Thursday, 8 March 2012

Saturday, the tenth of May 1980

In accordance with the age old convention of “my house my rules”, these are the by-laws as laid down by Alun Jones.

Actually this is a note that he slid under the door to my bedroom while I was out at work today. I got home and there it was, lying on the carpet just inside my room, at first I thought someone cared enough to send me a letter.

1.    Children should be seen but not heard is just plain wrong. You shouldn’t be seen either. Henceforth you will stay in your room unless invited to come down and join civilized people. You have books, a TV, a stereo and more records than you know what to do with, so there’s no excuse not to stay up there.

2.    We have a nice house full of nice things. But somehow you manage to make the place look scruffy (consider as precedent the “blue-denim-stains-from-your-jeans-on-an-expensive-cream-leather-sofa” incident). It’s a talent, I admit it. The only areas in the house you may enter without permission are:

·         Your room

·         The attic bathroom

·         The Kitchen

·         The garage

3.    Your table manners are atrocious, and put others off their food. Because of this the only time you are invited to eat with the rest of the family is Saturday evening and Sunday lunch. It’s nothing personal – except that it is.

4.    I am surprised to find that someone with your lack of personal hygiene and inter-personal skills has made friends of any sort, let alone started a courtship! I congratulate you on finding a member of the opposite sex who, quite obviously has such low standards that even you seem like an attractive proposition. You will not, I repeat NOT, invite her up to your room for a “coffee” (or whatever other euphemism you youngsters use these days). We all know where that will lead to. And frankly, I don’t think you can support yourself, let alone a wife/girlfriend and a baby!

5.    WELL DONE on finding a job. It’s such a pity that it’s only part-time. Still, I suppose there is a recession on. If you want any help, say searching the Evening Echo looking for a bedsit, feel free to let me know.

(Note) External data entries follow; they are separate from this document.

(* ===== verification/InterpRun.v ===== *)
(** * Runs of lowered functions

    The interpreter on the unified stack refines activations, from the start of a function
    to its results.  The sample is validated, lowered and run: exceptions that leave
    several calls, a loop, tail calls, metering and an interruption. *)

From S2P Require Import Prelude Base Alloc Types Opcodes Bytes Decode Subtype ModuleEnv Operands Validate Analyze Lowering LowerErr LowerOk Samples IntOps Numeric Interp Stack Activation StackOk InterpOk.
From stdpp Require Import list.
#[local] Open Scope Z_scope.
#[local] Open Scope wah_scope.

(** ** Definitions *)

(** *** A module, from its binary code *)

(** Its types are [[]->[]], [[i32]->[i32]] and [[i32]->[]], the last of its tag. *)
Definition run_types : wah_module_t :=
  let td start := TypeDef WAH_COMP_FUNC false false WAH_NO_SUPERTYPE [] [] start 1 in
  Module [FuncType [] []; FuncType [WAH_TYPE_I32] [WAH_TYPE_I32]; FuncType [WAH_TYPE_I32] []] [td 0; td 1; td 2]
    (Some [0; 1; 2]) None [] (FeatureState 0 0).
Definition run_module (metering : bool) : wah_module_env :=
  ModuleEnv run_types [] [1; 1; 1] [] [] [] [MemoryType WAH_TYPE_I32 1 1] [] [GlobalDecl WAH_TYPE_I32 true] [] [2] [] 0 metering.
Definition run_func (metering : bool) (count : Z) (runs : list wah_local_run_t) (bytes : list Z) : fcode :=
  let ft := FuncType [WAH_TYPE_I32] [WAH_TYPE_I32] in
  let E := ValidationEnv WAH_ANALYZE_FUNC_BODY (Some ft) (1 + count) 0 (Some (CodeBody count runs)) (run_module metering) in
  match wah_analyze_stream E WAH_TYPE_I32 (start_func (1 + count) bytes) with
  | (Ok ac, _) =>
      match (wah_lower_analyzed_code (run_module metering) ac [] [] []).1 with
      | Ok r => FCode (pc_bytecode r) 1 1 count (count + ac_max_stack_depth ac)
      | _ => FCode [] 0 0 0 0
      end
  | _ => FCode [] 0 0 0 0
  end.
(** The first calls itself until its argument is 0, then throws 7. *)
Definition thrower : list Z :=
  [0x20; 0; 0x45; 0x04; 0x40; 0x41; 7; 0x08; 0; 0x0b; 0x20; 0; 0x20; 0; 0x41; 1; 0x6b; 0x10; 0; 0x6a; 0x0b].
(** The second catches what the first throws, and adds its argument. *)
Definition catcher : list Z :=
  [0x20; 0; 0x02; 0x7f; 0x1f; 0x7f; 1; 0; 0; 0; 0x20; 0; 0x10; 0; 0x0b; 0x0b; 0x6a; 0x0b].
(** The third adds up from its argument to 1 in a loop, keeps the sum in memory and then
    in the global, and goes on as the second. *)
Definition adder : list Z :=
  [0x03; 0x40; 0x20; 1; 0x20; 0; 0x6a; 0x21; 1; 0x20; 0; 0x41; 1; 0x6b; 0x22; 0; 0x0d; 0; 0x0b;
   0x41; 0; 0x20; 1; 0x36; 2; 4; 0x41; 0; 0x28; 2; 4; 0x24; 0; 0x23; 0; 0x12; 1; 0x0b].
Definition run_prog (metering : bool) : prog :=
  Prog [run_func metering 0 [] thrower; run_func metering 0 [] catcher; run_func metering 1 [LocalRun 1 WAH_TYPE_I32] adder]
    [(99, 1)] metering 16384 96 56.
Definition run_env {V} (zero : V) (fuel : Z) (interrupts : list bool) : env V := Env [zero] [replicate 16 0] fuel [] 0 [] [] interrupts.
Definition run_exec (P : prog) (fuel : Z) (interrupts : list bool) : exec :=
  Exec (replicate (Z.to_nat (p_stack_bytes P / sizeof_wah_value_t)) 0) 0 0 [] [] (run_env 0 fuel interrupts).
Definition run_activation (fuel : Z) (interrupts : list bool) : activation := Activation [] [] (run_env (Known 32 0) fuel interrupts).

(** ** Theorems *)

Lemma vals_length sl l : vals sl l -> (length l <= length sl)%nat.
Proof.
  intros H. destruct l as [|v l _] using rev_ind; [simpl; lia|]. rewrite length_app. simpl.
  destruct (H (length l) v) as (x & Hx & _); [by apply list_lookup_middle|]. apply lookup_lt_Some in Hx. lia.
Qed.
(** The results of a function, when no frame is left. *)
Lemma results_ok P c a rs below : 0 <= p_frame_bytes P -> 0 <= p_stack_bytes P -> rel P c a -> a_frames a = [] -> a_below a = rev rs ++ below ->
  exists ys c', ex_pop_values P (zlen rs) c = (Ok ys, c') /\ Forall2 rel_v ys rs.
Proof.
  intros Hf Hb H E Eb. pose proof (r_sp _ _ _ H) as Hsp. pose proof (r_vals _ _ _ H) as Hv. rewrite E in Hsp, Hv. cbn [flat] in Hsp, Hv.
  rewrite Eb, rev_app_distr, rev_involutive in Hsp, Hv. pose proof (vals_length _ _ Hv) as Hl.
  assert (Ec : call_depth c = 0) by (rewrite (rel_depth _ _ _ H), E; done).
  pose proof (r_slots _ _ _ H) as Hs. unfold ex_pop_values. erewrite exbind_ok by reflexivity.
  assert (Hr : room_for P c (sp c)).
  { unfold room_for, frame_ptr. rewrite Ec. unfold zlen in *. unfold sizeof_wah_value_t in *. pose proof (Z.mul_div_le (p_stack_bytes P) 16 ltac:(lia)).
    rewrite stack_end_eq. Z.to_euclidean_division_equations. lia. }
  assert (Hload : load_n P (Z.to_nat (zlen rs)) (sp c - zlen rs) c = (Ok (take (Z.to_nat (zlen rs)) (drop (Z.to_nat (sp c - zlen rs)) (slots c))), c)).
  { apply (load_n_ok P c _ _ (sp c)); [by split|done|..]; unfold zlen in *; rewrite length_app, length_rev in *; lia. }
  erewrite exbind_ok by exact Hload. eexists _, _. split; [reflexivity|].
  rewrite <- (app_nil_r rs) in Hv at 1. replace (Z.to_nat (zlen rs)) with (length rs) by (unfold zlen; lia).
  apply (vals_slice_at _ (rev below) rs [] _ Hv). unfold zlen in *. rewrite length_app, length_rev in *. lia.
Qed.

(** C2. The interpreter on the one buffer that holds the operands, locals and frames of
    all calls, with one stack of exception handlers, does what it does when each call has
    a frame, locals, operands and handlers of its own: a function that is started in
    related states with related parameters, for any number of rounds, ends, goes on, or
    fails alike, and its results are on top of the buffer; when it was stopped because
    fuel ran out or it was interrupted, the states are related again, and from such states
    further rounds do the same too.  Once it has come to an end, more rounds make no
    difference.  This is so for control flow, calls and tail calls, exceptions through
    several calls, metering, locals, globals, integers and memories, as long as the
    activations do not fault, as code that is not validated may make them. *)
Theorem interpreter_refines_activations (P : prog) (n : nat) (fn : Z) (xs : list Z) (vs : list aval) (c : exec) (a : activation)
    (Hframe : 0 <= p_frame_bytes P) (Hstack : 0 <= p_stack_bytes P) (Hstates : paused P c a) (Hparams : Forall2 rel_v xs vs) :
  refines P (ex_run P n fn xs c) (a_run P n fn vs a) /\
  (forall a' rs below, a_run P n fn vs a = (Ok true, a') -> a_frames a' = [] -> a_below a' = rev rs ++ below ->
     exists c' ys, (ex_run P n fn xs ;;; ex_pop_values P (zlen rs)) c = (Ok ys, c') /\ Forall2 rel_v ys rs) /\
  (a_frames a <> [] -> refines P (interpret P n c) (a_interpret P n a)) /\
  ((ex_run P n fn xs c).1 <> Ok false -> forall m, ex_run P (n + m) fn xs c = ex_run P n fn xs c).
Proof.
  pose proof (run_paused P Hframe n fn xs vs c a Hstates Hparams) as Hrun. split; [exact Hrun|]. split; [|split; [by apply interpret_paused|intros H m; by apply run_more]].
  intros a' rs below E Ef Eb. unfold refines in Hrun. rewrite E in Hrun. destruct Hrun as (c1 & Er & Hrel).
  destruct (results_ok P c1 a' rs below Hframe Hstack Hrel Ef Eb) as (ys & c2 & Ep & Hy). exists c2, ys. split; [|done]. by erewrite exbind_ok by exact Er.
Qed.

(** At the start, and with new fuel after a stop. *)
Lemma run_start_paused P fuel ints : 0 <= p_stack_bytes P -> paused P (run_exec P fuel ints) (run_activation fuel ints).
Proof.
  intros Hb. split; cbn; try done.
  - unfold zlen. rewrite length_replicate. pose proof (Z.div_pos (p_stack_bytes P) sizeof_wah_value_t Hb ltac:(done)). lia.
  - constructor.
  - split; try done; cbn; constructor; done.
Qed.
Definition refuel (fuel : Z) (c : exec) : exec := set_ex_env (set_fuel fuel (ex_env c)) c.
Definition a_refuel (fuel : Z) (a : activation) : activation := set_a_env (set_fuel fuel (a_env a)) a.
Lemma refuel_paused P fuel c a : paused P c a -> paused P (refuel fuel c) (a_refuel fuel a).
Proof. intros H. apply (rel_set_env P _ _ _ _ H). destruct (r_env _ _ _ H). by split. Qed.

Lemma run_prog_frame_bytes b : 0 <= p_frame_bytes (run_prog b).
Proof. unfold run_prog. cbn [p_frame_bytes]. lia. Qed.
Lemma run_prog_stack_bytes b : 0 <= p_stack_bytes (run_prog b).
Proof. unfold run_prog. cbn [p_stack_bytes]. lia. Qed.

(** The sample, which ends at once without metering, and with it is stopped when the first
    function has called itself, and then goes on. *)
Lemma interpreter_refines_activations_witness :
  (exists c ys, (ex_run (run_prog false) 1000 2 [4] ;;; ex_pop_values (run_prog false) 1) (run_exec (run_prog false) 0 []) = (Ok ys, c) /\
     Forall2 rel_v ys [Known 32 17]) /\
  exists c c', ex_run (run_prog true) 1000 2 [4] (run_exec (run_prog true) 120 []) = (Err WAH_STATUS_FUEL_EXHAUSTED, c) /\
    interpret (run_prog true) 1000 (refuel 1000 c) = (Ok true, c').
Proof.
  assert (Hp : Forall2 rel_v [4] [Known 32 4]) by (repeat constructor; reflexivity || discriminate).
  split.
  - destruct (a_run (run_prog false) 1000 2 [Known 32 4] (run_activation 0 [])) as [r a'] eqn:E.
    assert (Ha : r = Ok true /\ a_frames a' = [] /\ a_below a' = [Known 32 17]) by (vm_compute in E; injection E as <- <-; done).
    destruct Ha as (-> & Ef & Eb).
    destruct (interpreter_refines_activations (run_prog false) 1000 2 [4] [Known 32 4] (run_exec (run_prog false) 0 []) (run_activation 0 [])
      (run_prog_frame_bytes _) (run_prog_stack_bytes _) (run_start_paused (run_prog false) 0 [] (run_prog_stack_bytes _)) Hp) as (_ & H & _).
    exact (H a' [Known 32 17] [] E Ef Eb).
  - destruct (a_run (run_prog true) 1000 2 [Known 32 4] (run_activation 120 [])) as [r a'] eqn:E.
    assert (Ha : r = Err WAH_STATUS_FUEL_EXHAUSTED /\ (a_interpret (run_prog true) 1000 (a_refuel 1000 a')).1 = Ok true /\ a_frames (a_refuel 1000 a') <> [])
      by (vm_compute in E; injection E as <- <-; split; [reflexivity|]; split; [vm_compute; reflexivity|discriminate]).
    destruct Ha as (-> & Ei & Ef).
    destruct (interpreter_refines_activations (run_prog true) 1000 2 [4] [Known 32 4] (run_exec (run_prog true) 120 []) (run_activation 120 [])
      (run_prog_frame_bytes _) (run_prog_stack_bytes _) (run_start_paused (run_prog true) 120 [] (run_prog_stack_bytes _)) Hp) as (H & _).
    rewrite E in H. destruct H as (c & Ec & Hc). specialize (Hc (or_intror eq_refl)).
    destruct (interpreter_refines_activations (run_prog true) 1000 2 [4] [Known 32 4] (refuel 1000 c) (a_refuel 1000 a')
      (run_prog_frame_bytes _) (run_prog_stack_bytes _) (refuel_paused (run_prog true) 1000 c a' Hc) Hp) as (_ & _ & H & _).
    specialize (H Ef). destruct (a_interpret (run_prog true) 1000 (a_refuel 1000 a')) as [r2 a2]. cbn [fst] in Ei. subst r2.
    destruct H as (c' & Ec' & _). exists c, c'. split; [exact Ec|exact Ec'].
Defined.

I took the note to mum. She showed it to Alun. There was a blazing row.

Of course.

In the end Alun explained that it was a joke and that I had no sense of humour. Mum sided with him.

So it’s all my fault coz I can’t take a joke.

I know when I’m not wanted.

Thursday, the eighth of May 1980

A big fat blob of sweat rolled down my nose and landed on the top of the sizzling meat patty of a Whopper. It wasn’t the first time I’d added my essence to a burger, and so long as I work in the fast food industry it won’t be the last.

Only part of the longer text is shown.